● Requirement
Lines from the beginning of the data through the line containing "inversion Hd as" are to be copied exactly, with no other line included.

Collected data entries
+++++

(** X19: [getRelativePath] from a directory to a path below it, both
    normalised and absolute, is [./] followed by the names that lead
    down, whatever the working directory; from a directory to itself it
    is [./]. *)
Theorem getRelativePath_below (cwd : string) (root : list string)
    (name : string) (rest : list string) :
  clean root -> clean (root ++ name :: rest) ->
  Js.startsWith name ".." = false ->
  getRelativePath cwd (render root) (render (root ++ name :: rest))
  = ("./" ++ Js.join "/" (name :: rest))%string
  /\ getRelativePath cwd (render root) (render root) = "./"%string.
Proof.
  intros Hr Hd Hn. unfold getRelativePath. split.
  - rewrite relative_below by assumption.
    rewrite NormalizePathFacts.normalizePath_unfold. cbv zeta.
    change (sep posix) with "/"%char. rewrite replace_char_same.
    destruct (join_head name rest) as (tail & -> & Htail).
    apply clean_app_inv in Hd as [_ Hd].
    inversion Hd as [|? ? [Hproper Hwhole] _]; subst.
    destruct (relative_head name tail Hproper Hwhole Htail)
      as (_ & -> & -> & _).
    now rewrite Hn.
  - unfold relative. now rewrite String.eqb_refl.
Qed.

(** Instances of the two theorems: [/app] and [/app/src/components]. *)
Lemma isSubDirectory_clean_witness :
  isSubDirectory "/" (render ["app"%string])
    (render ["app"; "src"; "components"]%string) = true
  <-> exists name rest,
        ["app"; "src"; "components"]%string = ["app"%string] ++ name :: rest
        /\ Js.startsWith name ".." = false.
Proof.
  apply (isSubDirectory_clean "/" ["app"%string]
           ["app"; "src"; "components"]%string);
    repeat constructor.
Defined.

Lemma getRelativePath_below_witness :
  getRelativePath "/" (render ["app"%string])
    (render (["app"%string] ++ "src"%string :: ["components"%string]))
  = ("./" ++ Js.join "/" ["src"; "components"])%string
  /\ getRelativePath "/" (render ["app"%string]) (render ["app"%string])
     = "./"%string.
Proof.
  apply (getRelativePath_below "/" ["app"%string] "src" ["components"%string]);
    [repeat constructor | repeat constructor | reflexivity].
Defined.
(** A request is well formed when it passes the checks of the handler. *)
Lemma create_folder_checks (body : folder_body) :
  (exists nm tab parent,
      name body = Some nm /\ nm <> "" /\ tabType body = Some tab /\ tab <> ""
      /\ processed_id (parentId body) = Some parent)
  \/ (name body = None \/ name body = Some "" \/ tabType body = None
      \/ tabType body = Some "" \/ processed_id (parentId body) = None).
Proof.
  destruct (name body) as [nm|]; [|auto].
  destruct (string_dec nm "") as [->|Hnm]; [auto|].
  destruct (tabType body) as [tab|]; [|auto].
  destruct (string_dec tab "") as [->|Htab]; [auto 6|].
  destruct (processed_id (parentId body)) as [parent|]; [|auto 6].
  left. exists nm, tab, parent. auto.
Qed.

Lemma create_folder_success (body : folder_body) (w w' : world) (o : object) :
  create_folder body w = Some (Json o, w') ->
  exists nm tab parent,
    name body = Some nm /\ nm <> ""
    /\ tabType body = Some tab /\ (tab = "my" \/ tab = "public")
    /\ processed_id (parentId body) = Some parent
    /\ hd None (faults w) = None
    /\ db w' = mkDb (folders (db w)
                     ++ [Folder.mk (next_folder_id (db w)) nm parent tab (clock w)])
                    (files (db w)) (next_folder_id (db w))
    /\ fs w' = fs w
    /\ faults w' = tl (faults w)
    /\ clock w' = clock w
    /\ o = [("id", JNum (next_folder_id (db w))); ("name", JStr nm);
            ("parent_id", of_int parent); ("tab_type", JStr tab)].
Proof.
  intros H.
  destruct (create_folder_checks body)
    as [[nm [tab [parent [Hname [Hnm [Htab [Htabne Hparent]]]]]]]|Hbad].
  - rewrite (create_folder_runs body w nm tab parent) in H by assumption.
    cbv zeta in H.
    destruct (hd None (faults w)) as [e|] eqn:Hhd; [discriminate|].
    destruct (insertFolderQuery (db w) (clock w) nm parent tab)
      as [err|[d' lastID]] eqn:Hins; [discriminate|].
    destruct (insertFolderQuery_accepts _ _ _ _ _ _ _ Hins) as [Hns [-> ->]].
    injection H as <- <-. exists nm, tab, parent. cbn. auto 12.
  - destruct (create_folder_refuses body w) as [err Hrun].
    + intros nm tab parent Hname Hnm Htab Htabne Hp.
      destruct Hbad as [Hb|[Hb|[Hb|[Hb|Hb]]]]; congruence.
    + rewrite Hrun in H. discriminate.
Qed.
(** [impl PartialOrd<t> for u256] for the unsigned [t]; the second test is
    [self.0[1] == 0]. *)
Definition u256_partial_cmp_prim (self : u256) (t : prim) (other : Z) : option comparison :=
  if a1 self >? 0 then Some Gt
  else if a1 self =? 0 then Some Lt
  else if a0 self >? as_prim U128 other then Some Gt
  else if a0 self <? as_prim U128 other then Some Lt
  else Some Eq.

Definition u256_cmp (self other : u256) : comparison :=
  if a1 self >? a1 other then Gt
  else if a1 self <? a1 other then Lt
  else if a0 self >? a0 other then Gt
  else if a0 self <? a0 other then Lt
  else Eq.

(** ** Formatting: the high limb's digits followed by the low limb's *)

Inductive radix : Type := Decimal | LowerHex | UpperHex | Binary | Octal.

Definition radix_base (r : radix) : Z :=
  match r with Decimal => 10 | LowerHex | UpperHex => 16 | Binary => 2 | Octal => 8 end.

Definition digit_char (r : radix) (d : Z) : Ascii.ascii :=
  if d <? 10 then Ascii.ascii_of_nat (48 + Z.to_nat d)
  else match r with
       | UpperHex => Ascii.ascii_of_nat (55 + Z.to_nat d)
       | _ => Ascii.ascii_of_nat (87 + Z.to_nat d)
       end.

(** Digits of a limb, most significant first, pushed in front of [acc]; a limb
    has at most 128 digits in any radix. *)
Fixpoint limb_digits (fuel : nat) (r : radix) (x : Z) (acc : string) : string :=
  match fuel with
  | O => acc
  | S fuel =>
      let acc := String (digit_char r (x mod radix_base r)) acc in
      if x <? radix_base r then acc else limb_digits fuel r (x / radix_base r) acc
  end.

Definition limb_fmt (r : radix) (x : Z) : string := limb_digits 128 r x EmptyString.
(** Any number of pages. *)
Lemma addralloc_foldO (offs : list Z) k m fa off :
  ready k m fa → km_offset k = Some off → frames_left fa (4 * Z.of_nat (length offs)) →
  0 <= off → off mod page_size = 0 → off + 2 ^ 52 < 2 ^ 64 →
  (∀ f, f ∈ usable_addrs (fa_map fa) → canonical (f + off)) →
  ∃ m' fa' fs, foldO (λ k _, '(_, k) ← addralloc_page k; Ret k) offs k = Ret (with_mem k m' fa') ∧
    advanced (4 * Z.of_nat (length offs)) fa fa' ∧ length fs = length offs ∧
    addralloc_post off m fa m' fa' fs.
Proof.
  intros Hk Hoff Hfl Ho Hal Hlim. revert k m fa Hk Hoff Hfl.
  induction offs as [|i offs IH]; intros k m fa Hk Hoff Hfl Hcan.
  - exists m, fa, []. cbn. split_and!; [|by apply advanced_refl|done|].
    { destruct k, Hk as (? & ? & ? & ?). cbn in *. by subst. }
    split; [exists []; split_and!; constructor|]. intros p. unfold offset_view.
    case_decide as Hd; [|done]. destruct Hd as [Hd _]. by apply not_elem_of_nil in Hd.
  - cbn [length] in *. rewrite Nat2Z.inj_succ in *.
    destruct (addralloc_page_spec k m fa off) as (f & m1 & fa1 & Hf & E1 & Ha1 & Hlt & Hv1); [done|done| |done..|].
    { eapply frames_left_le; [|done]. lia. }
    destruct (IH (with_mem k m1 fa1) m1 fa1) as (m' & fa' & fs & E & Ha & Hlen & Hp).
    { by eapply ready_with_mem. }
    { done. }
    { eapply frames_left_le; [|by eapply frames_left_advanced]. lia. }
    { destruct Ha1 as [-> _]. done. }
    exists m', fa', (f :: fs). cbn [foldO]. rewrite E1. cbn. rewrite E, with_mem_idem.
    split_and!; [done|eapply advanced_trans; [done..|lia]|by rewrite Hlen|].
    eapply addralloc_post_cons; [by destruct Hfl as (_ & ? & _)|done|by destruct Ha1| |done..].
    unfold advanced in *. lia.
Qed.

(** *** The heap *)

(** The pages of [range] are mapped, in order, to the usable frames number [js]. *)
Definition backed_by (m : pt) (map : list MemoryRegion) (range : list Z) (js : list nat) : Prop :=
  Forall2 (λ p j, ∃ f, translate m p = Some (f, kernel_flags) ∧ usable_addrs map !! j = Some f)
    range js.

(** Mapping a list of fresh pages: each gets a frame of its own, taken from the
    allocator in order. *)
Lemma heap_map_pages_spec range m fa :
  NoDup range → Forall (λ p, huge m p = false ∧ translate m p = None) range →
  frames_left fa (4 * Z.of_nat (length range)) →
  ∃ m' fa' js, heap_map_pages range m fa = Ret (inr tt, m', fa') ∧
    advanced (4 * Z.of_nat (length range)) fa fa' ∧
    (∀ p, p ∉ range → translate m' p = translate m p) ∧
    backed_by m' (fa_map fa) range js ∧ NoDup js ∧
    Forall (λ j, fa_next fa <= Z.of_nat j < fa_next fa') js.
Proof.
  intros Hnd. revert m fa. induction Hnd as [|p range Hp Hnd IH]; intros m fa HF Hfl.
  { exists m, fa, []. split_and!; try done; [by apply advanced_refl|constructor..]. }
  apply Forall_cons in HF as [[Hh Ht] HF]. cbn [length] in *. rewrite Nat2Z.inj_succ in *.
  destruct (allocate_frame_left fa _ Hfl) as (f & fa1 & E1 & Hf & Hfa1 & Ha1); [lia|].
  assert (frames_left fa1 (4 * Z.of_nat (length range) + 3)) as Hfl1.
  { eapply frames_left_le; [|by eapply frames_left_advanced]. lia. }
  destruct (map_to_new m p f kernel_flags fa1 Hh Ht) as (m2 & fa2 & E2 & Hv2 & Ha2).
  { eapply frames_left_le; [|done]. lia. }
  destruct (IH m2 fa2) as (m' & fa' & js & E & Ha & Hout & Hb & Hjs & Hrange).
  { apply Forall_forall. intros q Hq. rewrite Forall_forall in HF. destruct (Hv2 q) as [-> ->].
    rewrite decide_False by (intros ->; done). by apply HF. }
  { eapply frames_left_le; [|by eapply frames_left_advanced]. lia. }
  assert (fa_map fa2 = fa_map fa) as Hmap by (unfold advanced in *; destruct_and?; congruence).
  assert (fa_next fa < fa_next fa2) by (subst fa1; unfold advanced in *; cbn in *; lia).
  exists m', fa', (Z.to_nat (fa_next fa) :: js). cbn [heap_map_pages]. rewrite E1. cbn. rewrite E2. cbn.
  split_and!; [done|..].
  - eapply advanced_trans; [eapply advanced_trans; [exact Ha1|exact Ha2|reflexivity]|exact Ha|lia].
  - intros q [Hq1 Hq2]%not_elem_of_cons. rewrite Hout by done. destruct (Hv2 q) as [-> _].
    by rewrite decide_False.
  - rewrite Hmap in Hb. constructor; [|done]. exists f. rewrite Hout by done.
    destruct (Hv2 p) as [-> _]. by rewrite decide_True.
  - constructor; [|done]. intros Hin. rewrite Forall_forall in Hrange.
    specialize (Hrange _ Hin). cbn in Hrange. unfold frames_left in *. lia.
  - constructor; [unfold frames_left, advanced in *; lia|].
    eapply Forall_impl; [done|]. intros j ?. cbn in *. lia.
Qed.

(** Pages backed by pairwise different usable frames have different frames. *)
Lemma backed_by_inj m map range js i j p q f :
  regions_wf map → backed_by m map range js → NoDup js →
  range !! i = Some p → range !! j = Some q →
  translate m p = Some (f, kernel_flags) → translate m q = Some (f, kernel_flags) → i = j.
Proof.
  intros Hwf Hb Hjs Hi Hj Hp Hq.
  destruct (Forall2_lookup_l _ _ _ _ _ Hb Hi) as (a & Ha & f1 & E1 & Hu1).
  destruct (Forall2_lookup_l _ _ _ _ _ Hb Hj) as (b & Hb' & f2 & E2 & Hu2).
  assert (f1 = f) as -> by congruence. assert (f2 = f) as -> by congruence.
  assert (a = b) as -> by (eapply NoDup_lookup; [by eapply usable_addrs_NoDup|done..]).
  by eapply NoDup_lookup.
Qed.

Lemma frame_range_NoDup first last : NoDup (frame_range first last).
Proof.
  unfold frame_range. z_cases; [constructor|]. apply NoDup_fmap_2, NoDup_seq.
  intros x y. unfold page_size. lia.
Qed.

(** The heap is the 8192 pages from [BEGIN_HEAP]. *)
Definition heap_pages : list Z := frame_range BEGIN_HEAP (BEGIN_HEAP + HEAP_LEN - page_size).

Lemma heap_range_spec : heap_range = Ret heap_pages.
Proof.
  unfold heap_range, virt_add, virt_sub, BEGIN_HEAP, HEAP_LEN.
  rewrite virt_addr_new_ok by (unfold canonical; lia). cbn.
  rewrite uadd_ret by lia. cbn. rewrite virt_addr_new_ok by (unfold canonical; lia). cbn.
  rewrite usub_ret by lia. cbn. rewrite virt_addr_new_ok by (unfold canonical; lia). cbn.
  by rewrite !page_containing_spec.
Qed.

Lemma length_heap_pages : Z.of_nat (length heap_pages) = 8192.
Proof. unfold heap_pages. by rewrite length_frame_range. Qed.

(** ** The properties *)

(** [map_page!] never replaces a mapping and never reports that it did not:
    after mapping a page twice, to two different frames, the first frame is still
    the one the page translates to, and all other pages are as before. *)
Theorem map_page_first_wins k m fa phys phys' virt flags flags' :
  ready k m fa → 0 <= phys < 2 ^ 52 → 0 <= phys' < 2 ^ 52 → canonical virt →
  frames_left fa 6 → huge m (page_containing virt) = false →
  translate m (page_containing virt) = None →
  ∃ m' fa', (k ← map_page k phys virt flags; map_page k phys' virt flags') = Ret (with_mem k m' fa') ∧
    translate m' (page_containing virt) = Some (frame_containing phys, flags) ∧
    ∀ p, p ≠ page_containing virt → translate m' p = translate m p.
Proof.
  intros Hk Hp Hp' Hv Hfl Hh Ht.
  destruct (map_page_spec k m fa phys virt flags Hk Hp Hv) as (m1 & fa1 & -> & Ha1 & Hv1).
  { eapply frames_left_le; [|done]. lia. }
  destruct (map_page_spec (with_mem k m1 fa1) m1 fa1 phys' virt flags')
    as (m' & fa' & E & Ha & Hv'); [by eapply ready_with_mem|done..| |].
  { eapply frames_left_le; [|by eapply frames_left_advanced]. lia. }
  exists m', fa'. cbn. rewrite E. split; [done|].
  assert (∀ p, translate m' p = if decide (p = page_containing virt)
            then Some (frame_containing phys, flags) else translate m p) as Hm.
  { intros p. destruct (Hv' p) as [-> _], (Hv1 p) as [E1 E2]. unfold map_view in *.
    rewrite E1, E2. repeat case_decide; destruct_and?; subst; try done; try congruence;
      exfalso; tauto. }
  split; [by rewrite Hm, decide_True|]. intros p ?. by rewrite Hm, decide_False.
Qed.

(** C31: [XhciMapper::map] terminates, identity-maps exactly the pages at
    [phys_start + 4096 * i] below [bytes] (and always the first one) and no other
    page; from a page-aligned start these are all the pages of the range. *)
Theorem xhci_map_correct k m fa start bytes :
  ready k m fa → 0 < start → 0 <= bytes → start + bytes < 2 ^ 47 →
  frames_left fa (3 * (bytes / page_size + 1)) →
  ∃ m' fa', xhci_map start bytes k = Ret (start, with_mem k m' fa') ∧
    (∀ p, translate m' p = id_view m (xhci_pages start bytes) p) ∧
    (start mod page_size = 0 →
     ∀ a, start <= a < start + bytes → huge m (page_containing a) = false →
          translate m (page_containing a) = None →
          translate m' (page_containing a) = Some (page_containing a, kernel_flags)).
Proof.
  intros Hk Hs Hb Hsb Hfl. rewrite xhci_map_loop by lia.
  destruct (frame_range_offsets bytes Hb) as [HF Hlen].
  destruct (xhci_map_foldO start (0 :: frame_range page_size (bytes - 1)) k m fa)
    as (m' & fa' & -> & _ & _ & Hv); [done|lia| | |].
  { constructor; [lia|]. eapply Forall_impl; [exact HF|]. intros i ?. cbn in *. lia. }
  { eapply frames_left_le; [|done]. cbn [length]. lia. }
  exists m', fa'. cbn [mbind outcome_bind]. rewrite (proj2 (Z.eqb_neq start 0)) by lia.
  split_and!; [done|intros p; apply Hv|].
  intros Hal a Ha Hh Ht. rewrite (proj1 (Hv _)). unfold id_view.
  rewrite decide_True; [done|]. split_and!; [|done..]. by apply xhci_pages_cover.
Qed.

(** [XhciMapper::unmap] of more than one page leaves the first page of the
    range mapped; the pages at multiples of 4096 after it are unmapped. *)
Theorem xhci_unmap_keeps_first k m fa start bytes :
  ready k m fa → 0 <= start → page_size < bytes → start + bytes < 2 ^ 47 →
  ∃ m', xhci_unmap start bytes k = Ret (with_mem k m' fa) ∧
    translate m' (page_containing start) = translate m (page_containing start) ∧
    ∀ i, i ∈ frame_range page_size (bytes - 1) → huge m (page_containing (start + i)) = false →
         translate m' (page_containing (start + i)) = None.
Proof.
  intros Hk Hs Hb Hsb. unfold xhci_unmap. destruct (Z.ltb_spec 4096 bytes) as [_|?];
    [|unfold page_size in *; lia].
  rewrite page_loop_from_page by (unfold page_size in *; lia).
  destruct (xhci_unmap_foldO (frame_range page_size (bytes - 1)) start k m fa Hk Hs)
    as (m' & E & Hv).
  { eapply Forall_impl; [apply frame_range_offsets; unfold page_size in *; lia|].
    intros i ?. cbn in *. lia. }
  exists m'. split; [exact E|]. split.
  - destruct (Hv (page_containing start)) as [_ ->]. case_decide as Hd; [|done].
    destruct Hd as [(i & Ei & Hi%elem_of_frame_range)%list_elem_of_fmap _].
    rewrite !page_containing_spec in Ei. unfold page_size in *. zdm.
  - intros i Hi Hh. destruct (Hv (page_containing (start + i))) as [_ ->].
    rewrite decide_True; [done|]. split; [|done]. apply list_elem_of_fmap. eauto.
Qed.
(* ===== verification/BitFields.v ===== *)
(** * The [bit_field] crate's accessors

    The drivers read and write register bits through the [BitField] trait of the
    [bit_field] crate.  [BitField] names the four methods at width [w] and
    [BitFieldLaws] states their documented behaviour: the bits they read and
    write, and that an index or a range outside the integer, or a value that does
    not fit the range, panics. *)

From S2P Require Import Prelude.

Local Open Scope Z_scope.

Class BitField : Type := {
  get_bit : Z → Z → Z → outcome bool;          (* w x i *)
  set_bit : Z → Z → Z → bool → outcome Z;      (* w x i b *)
  get_bits : Z → Z → Z → Z → outcome Z;        (* w x lo hi, the range lo..hi *)
  set_bits : Z → Z → Z → Z → Z → outcome Z;    (* w x lo hi v *)
}.

(** The bits [lo..hi] of [x], and [x] with these bits replaced by [v]. *)
Definition bits_of (x lo hi : Z) : Z := (x / 2 ^ lo) mod 2 ^ (hi - lo).
Definition with_bits (x lo hi v : Z) : Z := x + (v - bits_of x lo hi) * 2 ^ lo.

Class BitFieldLaws `{BitField} : Prop := {
  get_bit_ok w x i : 0 <= i < w → get_bit w x i = Ret (Z.testbit x i);
  get_bit_bad w x i : w <= i → ∃ p, get_bit w x i = Panic p;
  set_bit_ok w x i b :
    0 <= i < w → set_bit w x i b = Ret (if b then Z.setbit x i else Z.clearbit x i);
  set_bit_bad w x i b : w <= i → ∃ p, set_bit w x i b = Panic p;
  get_bits_ok w x lo hi : 0 <= lo < hi → hi <= w → get_bits w x lo hi = Ret (bits_of x lo hi);
  set_bits_ok w x lo hi v :
    0 <= lo < hi → hi <= w → 0 <= v < 2 ^ (hi - lo) →
    set_bits w x lo hi v = Ret (with_bits x lo hi v);
  set_bits_bad w x lo hi v :
    0 <= lo < hi → hi <= w → 2 ^ (hi - lo) <= v → ∃ p, set_bits w x lo hi v = Panic p;
}.

(** A model of the interface, for evaluating the definitions. *)
#[export] Instance bit_field_model : BitField | 100 := {
  get_bit w x i := if i <? w then Ret (Z.testbit x i) else Panic PAssert;
  set_bit w x i b :=
    if i <? w then Ret (if b then Z.setbit x i else Z.clearbit x i) else Panic PAssert;
  get_bits w x lo hi :=
    if (lo <? hi) && (hi <=? w) then Ret (bits_of x lo hi) else Panic PAssert;
  set_bits w x lo hi v :=
    if (lo <? hi) && (hi <=? w) && (v <? 2 ^ (hi - lo)) then Ret (with_bits x lo hi v)
    else Panic PAssert;
}.

#[export] Instance bit_field_model_laws : @BitFieldLaws bit_field_model.
Proof. split; cbn; intros; z_cases; cbn; try done; try lia; by eexists. Qed.

Lemma bits_of_range x lo hi : lo <= hi → 0 <= bits_of x lo hi < 2 ^ (hi - lo).
Proof. intros. apply Z.mod_pos_bound, pow2_pos. lia. Qed.

Lemma bits_of_testbit x lo hi i :
  0 <= lo <= hi → 0 <= i →
  Z.testbit (bits_of x lo hi) i = (i <? hi - lo) && Z.testbit x (i + lo).
Proof.
  intros Hlo Hi. unfold bits_of. z_cases; cbn.
  - by rewrite Z.mod_pow2_bits_low, Z.div_pow2_bits by lia.
  - apply (testbit_high (hi - lo)); [|lia]. apply Z.mod_pos_bound, pow2_pos. lia.
Qed.

(** A number split at [lo] and [hi]. *)
Lemma bits_split x lo hi :
  0 <= lo <= hi →
  x = x mod 2 ^ lo + 2 ^ lo * (bits_of x lo hi + 2 ^ (hi - lo) * (x / 2 ^ hi)).
Proof.
  intros. unfold bits_of. replace (x / 2 ^ hi) with (x / 2 ^ lo / 2 ^ (hi - lo)).
  - rewrite (Z.add_comm ((x / 2 ^ lo) mod _)), <- Z.div_mod by (apply Z.pow_nonzero; lia).
    rewrite (Z.add_comm (x mod _)). apply Z.div_mod, Z.pow_nonzero; lia.
  - rewrite Z.div_div by (apply Z.pow_nonzero || apply pow2_pos; lia).
    by rewrite <- Z.pow_add_r, Zplus_minus by lia.
Qed.

Lemma with_bits_split x lo hi v :
  0 <= lo <= hi →
  with_bits x lo hi v = x mod 2 ^ lo + 2 ^ lo * (v + 2 ^ (hi - lo) * (x / 2 ^ hi)).
Proof. intros. unfold with_bits. rewrite (bits_split x lo hi) at 1 by lia. lia. Qed.

Lemma with_bits_testbit x lo hi v i :
  0 <= lo <= hi → 0 <= i → 0 <= v < 2 ^ (hi - lo) →
  Z.testbit (with_bits x lo hi v) i =
  if (lo <=? i) && (i <? hi) then Z.testbit v (i - lo) else Z.testbit x i.
Proof.
  intros Hlo Hi Hv. rewrite with_bits_split by lia.
  pose proof (Z.mod_pos_bound x (2 ^ lo) (pow2_pos lo ltac:(lia))).
  rewrite (bits_split x lo hi) at 3 by lia.
  pose proof (bits_of_range x lo hi ltac:(lia)).
  rewrite !testbit_limbs by lia. z_cases; cbn; try lia; try done.
  - rewrite testbit_limbs by lia. z_cases; done || lia.
  - rewrite testbit_limbs by lia. z_cases; done || lia.
  - rewrite !testbit_limbs by lia. z_cases; done || lia.
Qed.

Lemma bits_of_with_bits x lo hi v :
  0 <= lo <= hi → 0 <= v < 2 ^ (hi - lo) → bits_of (with_bits x lo hi v) lo hi = v.
Proof.
  intros Hlo Hv. apply Z.bits_inj'. intros i Hi.
  rewrite bits_of_testbit, with_bits_testbit by lia. z_cases; cbn; try lia.
  - f_equal. lia.
  - symmetry. apply (testbit_high (hi - lo)); lia.
Qed.

(** Writing one range leaves a disjoint range alone. *)
Lemma bits_of_with_bits_ne x lo hi v lo' hi' :
  0 <= lo <= hi → 0 <= lo' <= hi' → 0 <= v < 2 ^ (hi - lo) → hi <= lo' ∨ hi' <= lo →
  bits_of (with_bits x lo hi v) lo' hi' = bits_of x lo' hi'.
Proof.
  intros Hlo Hlo' Hv Hd. apply Z.bits_inj'. intros i Hi.
  rewrite !bits_of_testbit, with_bits_testbit by lia. z_cases; cbn; lia || done.
Qed.

Lemma with_bits_uN w x lo hi v :
  0 <= lo <= hi → hi <= w → 0 <= v < 2 ^ (hi - lo) → is_uN w x → is_uN w (with_bits x lo hi v).
Proof.
  intros Hlo Hw Hv Hx.
  assert (0 <= with_bits x lo hi v).
  { rewrite with_bits_split by lia.
    pose proof (Z.mod_pos_bound x (2 ^ lo) (pow2_pos lo ltac:(lia))).
    pose proof (Z.div_pos x (2 ^ hi)). unfold is_uN in *. nia. }
  split; [done|]. apply bits_below; [lia|done|]. intros i Hi.
  rewrite with_bits_testbit by lia. z_cases; cbn; try lia; apply (testbit_high w); done || lia.
Qed.

Create Rewrite HintDb bits.
#[export] Hint Rewrite @get_bit_ok @set_bit_ok @get_bits_ok @set_bits_ok using lia : bits.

+++++

● Written response
(** X19: [getRelativePath] from a directory to a path below it, both
    normalised and absolute, is [./] followed by the names that lead
    down, whatever the working directory; from a directory to itself it
    is [./]. *)
Theorem getRelativePath_below (cwd : string) (root : list string)
    (name : string) (rest : list string) :
  clean root -> clean (root ++ name :: rest) ->
  Js.startsWith name ".." = false ->
  getRelativePath cwd (render root) (render (root ++ name :: rest))
  = ("./" ++ Js.join "/" (name :: rest))%string
  /\ getRelativePath cwd (render root) (render root) = "./"%string.
Proof.
  intros Hr Hd Hn. unfold getRelativePath. split.
  - rewrite relative_below by assumption.
    rewrite NormalizePathFacts.normalizePath_unfold. cbv zeta.
    change (sep posix) with "/"%char. rewrite replace_char_same.
    destruct (join_head name rest) as (tail & -> & Htail).
    apply clean_app_inv in Hd as [_ Hd].
    inversion Hd as [|? ? [Hproper Hwhole] _]; subst.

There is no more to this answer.